→ **THE PROBLEM**
Go through the entries below and print, exactly, the lines starting at the one with "lookup_insert_eq. by eexists." and ending at the one with "Lemma heal_spec first", keeping both ends and no others.

→ **RECORDS FOR THIS TASK**

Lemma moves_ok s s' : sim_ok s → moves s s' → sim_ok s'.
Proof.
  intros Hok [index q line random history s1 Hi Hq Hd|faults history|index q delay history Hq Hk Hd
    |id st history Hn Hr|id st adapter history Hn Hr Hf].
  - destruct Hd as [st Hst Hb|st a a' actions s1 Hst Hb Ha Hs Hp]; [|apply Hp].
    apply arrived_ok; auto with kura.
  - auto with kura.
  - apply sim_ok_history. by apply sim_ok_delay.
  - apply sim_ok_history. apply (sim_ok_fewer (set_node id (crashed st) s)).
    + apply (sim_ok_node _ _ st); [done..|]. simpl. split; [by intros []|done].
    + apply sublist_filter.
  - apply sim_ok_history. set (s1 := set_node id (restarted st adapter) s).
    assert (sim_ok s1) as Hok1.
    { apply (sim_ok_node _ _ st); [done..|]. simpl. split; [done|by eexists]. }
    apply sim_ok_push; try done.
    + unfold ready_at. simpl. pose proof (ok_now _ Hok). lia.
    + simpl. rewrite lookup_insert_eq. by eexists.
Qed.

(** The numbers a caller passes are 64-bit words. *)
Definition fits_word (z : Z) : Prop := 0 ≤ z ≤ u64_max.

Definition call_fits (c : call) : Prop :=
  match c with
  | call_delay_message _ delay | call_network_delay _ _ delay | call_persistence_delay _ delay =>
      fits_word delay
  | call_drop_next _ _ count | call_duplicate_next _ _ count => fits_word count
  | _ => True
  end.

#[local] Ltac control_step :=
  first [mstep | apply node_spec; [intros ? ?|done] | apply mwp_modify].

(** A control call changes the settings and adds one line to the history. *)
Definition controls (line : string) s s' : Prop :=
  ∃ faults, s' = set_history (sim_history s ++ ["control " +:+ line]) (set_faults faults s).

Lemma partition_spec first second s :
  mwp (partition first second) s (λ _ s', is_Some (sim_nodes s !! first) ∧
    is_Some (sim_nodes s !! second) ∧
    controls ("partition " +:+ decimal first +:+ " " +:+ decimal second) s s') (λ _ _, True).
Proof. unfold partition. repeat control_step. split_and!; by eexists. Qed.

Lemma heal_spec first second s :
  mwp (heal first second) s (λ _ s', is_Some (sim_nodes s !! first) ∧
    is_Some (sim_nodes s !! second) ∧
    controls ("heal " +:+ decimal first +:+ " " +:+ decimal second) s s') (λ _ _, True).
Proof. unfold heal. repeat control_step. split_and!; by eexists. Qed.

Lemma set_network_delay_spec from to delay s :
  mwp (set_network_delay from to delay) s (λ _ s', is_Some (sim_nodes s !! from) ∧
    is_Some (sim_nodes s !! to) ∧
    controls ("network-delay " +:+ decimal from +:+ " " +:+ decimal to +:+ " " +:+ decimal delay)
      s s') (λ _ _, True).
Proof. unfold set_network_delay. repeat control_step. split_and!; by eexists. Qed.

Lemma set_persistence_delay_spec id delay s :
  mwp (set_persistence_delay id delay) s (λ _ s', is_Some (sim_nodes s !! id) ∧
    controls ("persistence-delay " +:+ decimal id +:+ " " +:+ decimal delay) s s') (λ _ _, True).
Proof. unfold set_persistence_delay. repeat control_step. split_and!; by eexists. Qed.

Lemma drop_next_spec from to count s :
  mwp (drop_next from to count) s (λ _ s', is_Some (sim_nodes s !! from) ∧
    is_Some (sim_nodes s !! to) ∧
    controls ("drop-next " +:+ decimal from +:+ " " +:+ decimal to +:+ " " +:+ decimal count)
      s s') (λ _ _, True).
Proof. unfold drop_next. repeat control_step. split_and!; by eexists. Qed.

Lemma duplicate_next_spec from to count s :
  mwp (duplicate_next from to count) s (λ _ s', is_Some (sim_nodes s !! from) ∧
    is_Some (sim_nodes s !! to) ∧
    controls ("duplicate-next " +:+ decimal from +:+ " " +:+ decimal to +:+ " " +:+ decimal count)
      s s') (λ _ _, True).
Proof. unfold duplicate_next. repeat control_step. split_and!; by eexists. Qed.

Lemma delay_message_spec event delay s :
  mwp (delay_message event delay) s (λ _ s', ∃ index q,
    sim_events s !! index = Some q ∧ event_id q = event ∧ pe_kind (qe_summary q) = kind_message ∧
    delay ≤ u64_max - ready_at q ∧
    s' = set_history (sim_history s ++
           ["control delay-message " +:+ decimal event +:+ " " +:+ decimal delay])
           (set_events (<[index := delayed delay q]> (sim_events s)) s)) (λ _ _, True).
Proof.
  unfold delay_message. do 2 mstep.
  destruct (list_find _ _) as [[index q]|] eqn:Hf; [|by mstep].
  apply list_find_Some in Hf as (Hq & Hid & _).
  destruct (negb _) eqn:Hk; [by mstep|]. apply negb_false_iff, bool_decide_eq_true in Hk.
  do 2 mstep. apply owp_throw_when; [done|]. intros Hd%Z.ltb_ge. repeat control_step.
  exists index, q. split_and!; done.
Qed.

==

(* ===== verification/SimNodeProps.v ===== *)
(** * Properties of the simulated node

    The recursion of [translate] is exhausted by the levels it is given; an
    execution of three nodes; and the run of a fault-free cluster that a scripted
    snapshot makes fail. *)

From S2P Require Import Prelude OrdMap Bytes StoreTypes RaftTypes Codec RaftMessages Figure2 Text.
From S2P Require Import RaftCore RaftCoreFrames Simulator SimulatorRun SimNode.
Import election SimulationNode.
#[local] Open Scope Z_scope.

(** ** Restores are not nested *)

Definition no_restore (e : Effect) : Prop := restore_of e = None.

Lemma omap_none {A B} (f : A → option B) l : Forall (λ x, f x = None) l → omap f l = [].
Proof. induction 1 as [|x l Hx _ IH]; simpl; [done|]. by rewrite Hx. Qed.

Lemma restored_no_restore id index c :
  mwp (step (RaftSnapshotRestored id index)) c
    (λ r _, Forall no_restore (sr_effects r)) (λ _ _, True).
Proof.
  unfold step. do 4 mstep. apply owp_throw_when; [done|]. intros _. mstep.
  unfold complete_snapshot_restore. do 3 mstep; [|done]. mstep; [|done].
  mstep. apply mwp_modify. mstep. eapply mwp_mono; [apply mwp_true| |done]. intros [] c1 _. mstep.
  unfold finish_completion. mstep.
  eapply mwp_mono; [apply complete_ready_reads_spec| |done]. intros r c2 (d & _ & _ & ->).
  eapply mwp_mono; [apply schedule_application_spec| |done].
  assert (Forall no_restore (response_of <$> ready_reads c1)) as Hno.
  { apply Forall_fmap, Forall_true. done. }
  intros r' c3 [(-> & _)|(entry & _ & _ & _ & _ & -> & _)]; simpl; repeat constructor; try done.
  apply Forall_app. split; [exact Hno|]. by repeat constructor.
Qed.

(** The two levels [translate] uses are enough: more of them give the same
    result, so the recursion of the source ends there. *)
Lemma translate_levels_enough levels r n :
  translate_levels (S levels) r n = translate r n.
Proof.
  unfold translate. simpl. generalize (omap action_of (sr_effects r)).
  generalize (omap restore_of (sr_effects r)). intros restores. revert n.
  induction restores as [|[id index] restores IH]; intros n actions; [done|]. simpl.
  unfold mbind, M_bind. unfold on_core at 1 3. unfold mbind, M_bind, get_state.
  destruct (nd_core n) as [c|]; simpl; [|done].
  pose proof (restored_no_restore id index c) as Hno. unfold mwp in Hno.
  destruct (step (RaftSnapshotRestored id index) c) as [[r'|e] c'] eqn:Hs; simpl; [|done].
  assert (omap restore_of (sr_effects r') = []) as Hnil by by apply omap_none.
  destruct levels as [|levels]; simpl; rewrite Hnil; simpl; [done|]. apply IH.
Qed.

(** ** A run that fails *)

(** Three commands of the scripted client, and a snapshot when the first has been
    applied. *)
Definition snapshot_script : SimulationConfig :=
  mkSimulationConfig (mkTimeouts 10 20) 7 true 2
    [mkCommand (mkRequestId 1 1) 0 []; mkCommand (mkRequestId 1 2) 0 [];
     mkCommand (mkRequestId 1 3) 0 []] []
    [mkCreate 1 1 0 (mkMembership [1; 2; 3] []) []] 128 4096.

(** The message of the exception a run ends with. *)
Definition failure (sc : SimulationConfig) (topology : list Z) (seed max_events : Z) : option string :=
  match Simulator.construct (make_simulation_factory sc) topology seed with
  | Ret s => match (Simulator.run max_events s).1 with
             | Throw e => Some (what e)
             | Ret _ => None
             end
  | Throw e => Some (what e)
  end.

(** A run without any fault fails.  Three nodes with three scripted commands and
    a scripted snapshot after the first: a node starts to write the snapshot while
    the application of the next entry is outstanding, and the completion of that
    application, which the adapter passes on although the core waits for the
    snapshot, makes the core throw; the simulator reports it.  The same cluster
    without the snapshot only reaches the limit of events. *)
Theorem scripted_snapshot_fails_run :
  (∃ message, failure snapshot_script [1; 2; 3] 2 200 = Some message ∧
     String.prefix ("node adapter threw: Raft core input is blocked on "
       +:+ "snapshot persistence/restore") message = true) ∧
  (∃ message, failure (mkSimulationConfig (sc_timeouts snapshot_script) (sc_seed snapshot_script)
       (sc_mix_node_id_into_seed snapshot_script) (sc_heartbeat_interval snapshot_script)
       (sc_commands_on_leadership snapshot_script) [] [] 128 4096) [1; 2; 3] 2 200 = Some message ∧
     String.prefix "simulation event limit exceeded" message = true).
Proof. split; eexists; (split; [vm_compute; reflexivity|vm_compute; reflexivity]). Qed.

→ **RESPONSE BELOW**
    + simpl. rewrite lookup_insert_eq. by eexists.
Qed.

(** The numbers a caller passes are 64-bit words. *)
Definition fits_word (z : Z) : Prop := 0 ≤ z ≤ u64_max.

Definition call_fits (c : call) : Prop :=
  match c with
  | call_delay_message _ delay | call_network_delay _ _ delay | call_persistence_delay _ delay =>
      fits_word delay
  | call_drop_next _ _ count | call_duplicate_next _ _ count => fits_word count
  | _ => True
  end.

#[local] Ltac control_step :=
  first [mstep | apply node_spec; [intros ? ?|done] | apply mwp_modify].

(** A control call changes the settings and adds one line to the history. *)
Definition controls (line : string) s s' : Prop :=
  ∃ faults, s' = set_history (sim_history s ++ ["control " +:+ line]) (set_faults faults s).

Lemma partition_spec first second s :
  mwp (partition first second) s (λ _ s', is_Some (sim_nodes s !! first) ∧
    is_Some (sim_nodes s !! second) ∧
    controls ("partition " +:+ decimal first +:+ " " +:+ decimal second) s s') (λ _ _, True).
Proof. unfold partition. repeat control_step. split_and!; by eexists. Qed.

Lemma heal_spec first second s :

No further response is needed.